[Collected data entries]

Lemma start_count_retriever p env cf cf' cl t0 v t1 :
  (forall ev, p ev = true ->
     setup_event ev = false /\ vectordb_event ev = false /\
     model_event ev = false) ->
  load_config env cf = (Ok (cf', cl), t0) ->
  vectordb_step env cl cf' = (Ok v, t1) ->
  count p (snd (start env cf)) = count p (snd (retriever_step env cl cf' v)).
Proof.
  intros Hp Hload Hv. rewrite (start_trace_steps _ _ _ _ _ Hload).
  pose proof (load_config_trace env cf) as H0. rewrite Hload in H0.
  pose proof (vectordb_step_trace env cl cf') as H1. rewrite Hv in H1.
  rewrite Hv. cbn [fst snd] in *. rewrite !count_app.
  rewrite (count_excluded p _ t0 H0) by (intros ev H; apply (Hp ev H)).
  rewrite (count_excluded p _ t1 H1) by (intros ev H; apply (Hp ev H)).
  destruct (fst (retriever_step env cl cf' v)) as [r|e]; [|cbn; lia].
  rewrite (count_excluded p _ _ (model_step_trace env cl cf' r))
    by (intros ev H; apply (Hp ev H)).
  lia.
Qed.

Lemma start_count_model p env cf cf' cl v r t :
  (forall ev, p ev = true -> model_event ev = true) ->
  resolve env cf = (Ok (cf', cl, v, r), t) ->
  count p (snd (start env cf)) = count p (snd (model_step env cl cf' r)).
Proof.
  intros Hp Hres. rewrite (start_after_resolve _ _ _ _ _ _ _ Hres).
  pose proof (resolve_no_model_event env cf) as Hno. rewrite Hres in Hno.
  cbn [snd] in *. rewrite count_app.
  rewrite (count_excluded p _ t Hno); [reflexivity|].
  intros ev H. now rewrite (Hp ev H).
Qed.

Ltac only_here :=
  let H := fresh in
  intros [] H; simpl in *; try discriminate H; repeat split;
  try reflexivity;
  apply String.eqb_eq in H; subst; reflexivity.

*The task*:
Lines from the entries that contain the string "Lemma" must be found and copied.

*Exercise response*:
Lemma start_count_retriever p env cf cf' cl t0 v t1 :
Lemma start_count_model p env cf cf' cl v r t :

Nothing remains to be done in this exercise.